TRY IT:
Leave out every line before the one containing "Lemma forallb_is_int_map (zs", and set down that line and the rest through the end of the listing exactly.
******
Fixpoint rstrip (s : string) : string :=
  match s with
  | EmptyString => EmptyString
  | String a s' =>
      match rstrip s' with
      | EmptyString => if is_space a then EmptyString else String a EmptyString
      | r => String a r
      end
  end.

(** The value of a run of ASCII digits, most significant first. *)
Fixpoint digits_value (s : string) (acc : Z) : option Z :=
  match s with
  | EmptyString => Some acc
  | String a s' =>
      let n := Z.of_N (N_of_ascii a) in
      if (48 <=? n) && (n <=? 57)
      then digits_value s' (10 * acc + (n - 48))
      else None
  end.

Definition digits_limit_message (digits : Z) : string :=
  "Exceeds the limit (4300 digits) for integer string conversion: value has "
    +:+ pretty digits
    +:+ " digits; use sys.set_int_max_str_digits() to increase the limit".

(** [int(s)] of CPython 3.11 on a run of ASCII digits, with its default
    limit of 4300 digits. The machines below ask it for nothing else; any
    other text is answered as an invalid literal. *)
Definition py_int (s : string) : Z + string :=
  let invalid := "invalid literal for int() with base 10: '" +:+ s +:+ "'" in
  match s with
  | EmptyString => inr invalid
  | _ =>
      match digits_value s 0 with
      | Some k =>
          if 4300 <? Z.of_nat (String.length s)
          then inr (digits_limit_message (Z.of_nat (String.length s)))
          else inl k
      | None => inr invalid
      end
  end.
(** ** The ASCII codec *)

Lemma Z_of_byte_of_Z (c : Z) : 0 <= c < 256 -> Z_of_byte (byte_of_Z c) = c.
Proof.
  intros Hc. unfold Z_of_byte, byte_of_Z.
  rewrite Z.mod_small by lia.
  destruct (Byte.of_N (Z.to_N c)) as [b|] eqn:Hb.
  - apply Byte.to_of_N in Hb. rewrite Hb. lia.
  - apply Byte.of_N_None_iff in Hb. lia.
Qed.

Lemma decode_encode_ascii (s : str) :
  Forall (fun c => 0 <= c < 128) s ->
  ImageFileDirectory_v2.decode_latin1 (ImageFileDirectory_v2.encode_ascii s) = s.
Proof.
  unfold ImageFileDirectory_v2.decode_latin1, ImageFileDirectory_v2.encode_ascii.
  induction 1 as [|c s Hc _ IH]; [done|].
  simpl. rewrite IH. f_equal.
  destruct (Z.leb_spec 0 c); [|lia]. destruct (Z.ltb_spec c 128); [|lia].
  simpl. apply Z_of_byte_of_Z. lia.
Qed.

Lemma load_string_terminated (data : list byte) :
  ImageFileDirectory_v2.load_string (data ++ [x00])
  = ImageFileDirectory_v2.decode_latin1 data.
Proof.
  unfold ImageFileDirectory_v2.load_string, ImageFileDirectory_v2.endswith_nul.
  rewrite last_snoc. rewrite bool_decide_eq_true_2 by done.
  rewrite length_app. simpl.
  replace (length data + 1 - 1)%nat with (length data) by lia.
  by rewrite take_app_length.
Qed.

(** C7.  For a string [s] of ASCII characters the writer produces the
    ASCII bytes of [s] followed by one NUL byte, and the loader applied to
    these bytes strips that NUL and returns [s]. *)
Theorem ascii_write_load_roundtrip (s : str) :
  Forall (fun c => 0 <= c < 128) s ->
  ImageFileDirectory_v2.write_string (PyStr s)
  = Ok (ImageFileDirectory_v2.encode_ascii s ++ [x00])
  /\ ImageFileDirectory_v2.load_string
       (ImageFileDirectory_v2.encode_ascii s ++ [x00]) = s.
Proof.
  intros Hs. split; [done|].
  rewrite load_string_terminated. by apply decode_encode_ascii.
Qed.

Lemma ascii_write_load_roundtrip_witness :
  ImageFileDirectory_v2.write_string (PyStr [80; 73; 76; 0])
  = Ok (ImageFileDirectory_v2.encode_ascii [80; 73; 76; 0] ++ [x00])
  /\ ImageFileDirectory_v2.load_string
       (ImageFileDirectory_v2.encode_ascii [80; 73; 76; 0] ++ [x00])
     = [80; 73; 76; 0].
Proof.
  apply (ascii_write_load_roundtrip [80; 73; 76; 0]).
  repeat constructor; lia.
Defined.

(** ** Deleting a tag *)

Lemma dict_contains_pop {V} (k : Z) (d : dict V) :
  dict_contains k (dict_pop k d) = false.
Proof.
  unfold dict_contains, dict_pop.
  induction d as [|[k' v] d IH]; [done|].
  rewrite filter_cons. simpl. case_decide as Hk; [|done].
  simpl. rewrite IH. destruct (Z.eqb_spec k' k); [done|done].
Qed.

Lemma dict_contains_pop_ne {V} (k j : Z) (d : dict V) :
  j <> k -> dict_contains j (dict_pop k d) = dict_contains j d.
Proof.
  intros Hne. unfold dict_contains, dict_pop.
  induction d as [|[k' v] d IH]; [done|].
  rewrite filter_cons. simpl. case_decide as Hk; simpl.
  - by rewrite IH.
  - rewrite IH. destruct (Z.eqb_spec k' j); [congruence|done].
Qed.

Lemma dict_pop_absent {V} (k : Z) (d : dict V) :
  dict_contains k d = false -> dict_pop k d = d.
Proof.
  unfold dict_contains, dict_pop.
  induction d as [|[k' v] d IH]; [done|].
  simpl. intros [Hk Hd]%orb_false_elim.
  rewrite filter_cons. simpl.
  destruct (Z.eqb_spec k' k); [done|].
  rewrite decide_True by done. by rewrite IH.
Qed.

(** C9.  [__delitem__] is total, so it cannot raise.  Afterwards the tag
    is in none of the three stores and the membership test is false; other
    tags are members exactly as before; and a tag that was in no store
    leaves the directory as it was. *)
Theorem delitem_removes_and_never_raises
  (self : ImageFileDirectory_v2.t) (tag : Z) :
  let self' := ImageFileDirectory_v2.__delitem__ self tag in
  ImageFileDirectory_v2.__contains__ self' tag = false
  /\ dict_contains tag (ImageFileDirectory_v2._tags_v2 self') = false
  /\ dict_contains tag (ImageFileDirectory_v2._tags_v1 self') = false
  /\ dict_contains tag (ImageFileDirectory_v2._tagdata self') = false
  /\ (forall other, other <> tag ->
        ImageFileDirectory_v2.__contains__ self' other
        = ImageFileDirectory_v2.__contains__ self other)
  /\ (dict_contains tag (ImageFileDirectory_v2._tags_v2 self) = false ->
      dict_contains tag (ImageFileDirectory_v2._tags_v1 self) = false ->
      dict_contains tag (ImageFileDirectory_v2._tagdata self) = false ->
      self' = self).
Proof.
  unfold ImageFileDirectory_v2.__contains__, ImageFileDirectory_v2.__delitem__.
  simpl. rewrite !dict_contains_pop. repeat split; try done.
  - intros other Hne. by rewrite !dict_contains_pop_ne.
  - intros H2 H1 Hd. rewrite !dict_pop_absent by done. by destruct self.
Qed.

(** ** Type inference *)

Lemma int_flags_fold (zs : list Z) (a b c : bool) :
  fold_left ImageFileDirectory_v2.int_flags_step zs (a, b, c)
  = (a && forallb (fun v => (0 <=? v) && (v <? 2 ^ 16)) zs,
     b && forallb (fun v => (- 2 ^ 15 <? v) && (v <? 2 ^ 15)) zs,
     c && forallb (fun v => 0 <=? v) zs).
Proof.
  revert a b c. induction zs as [|z zs IH]; intros a b c.
  - simpl. by rewrite !andb_true_r.
  - cbn [fold_left forallb]. unfold ImageFileDirectory_v2.int_flags_step at 2.
    rewrite IH. f_equal; [f_equal|].
    + destruct a, ((0 <=? z) && (z <? 2 ^ 16)); done.
    + destruct b, ((- 2 ^ 15 <? z) && (z <? 2 ^ 15)); done.
    + destruct c, (Z.ltb_spec z 0), (Z.leb_spec 0 z); simpl; try done; lia.
Qed.

Lemma forallb_is_int_map (zs : list Z) : forallb is_int (map PyInt zs) = true.
Proof. induction zs; [done|]. simpl. done. Qed.

Lemma infer_tagtype_ints (zs : list Z) :
  zs <> [] ->
  ImageFileDirectory_v2.infer_tagtype (map PyInt zs) = nonneg_int_type zs.
Proof.
  intros Hne. unfold ImageFileDirectory_v2.infer_tagtype, nonneg_int_type, all.
  rewrite forallb_is_int_map.
  assert (forallb is_IFDRational (map PyInt zs) = false) as ->
    by (by destruct zs).
  rewrite map_map. simpl (map _ _).
  rewrite map_id, int_flags_fold. by rewrite !andb_true_l.
Qed.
******
TASK RESULT:
Lemma forallb_is_int_map (zs : list Z) : forallb is_int (map PyInt zs) = true.
Proof. induction zs; [done|]. simpl. done. Qed.

Lemma infer_tagtype_ints (zs : list Z) :
  zs <> [] ->
  ImageFileDirectory_v2.infer_tagtype (map PyInt zs) = nonneg_int_type zs.
Proof.
  intros Hne. unfold ImageFileDirectory_v2.infer_tagtype, nonneg_int_type, all.
  rewrite forallb_is_int_map.
  assert (forallb is_IFDRational (map PyInt zs) = false) as ->
    by (by destruct zs).
  rewrite map_map. simpl (map _ _).
  rewrite map_id, int_flags_fold. by rewrite !andb_true_l.
Qed.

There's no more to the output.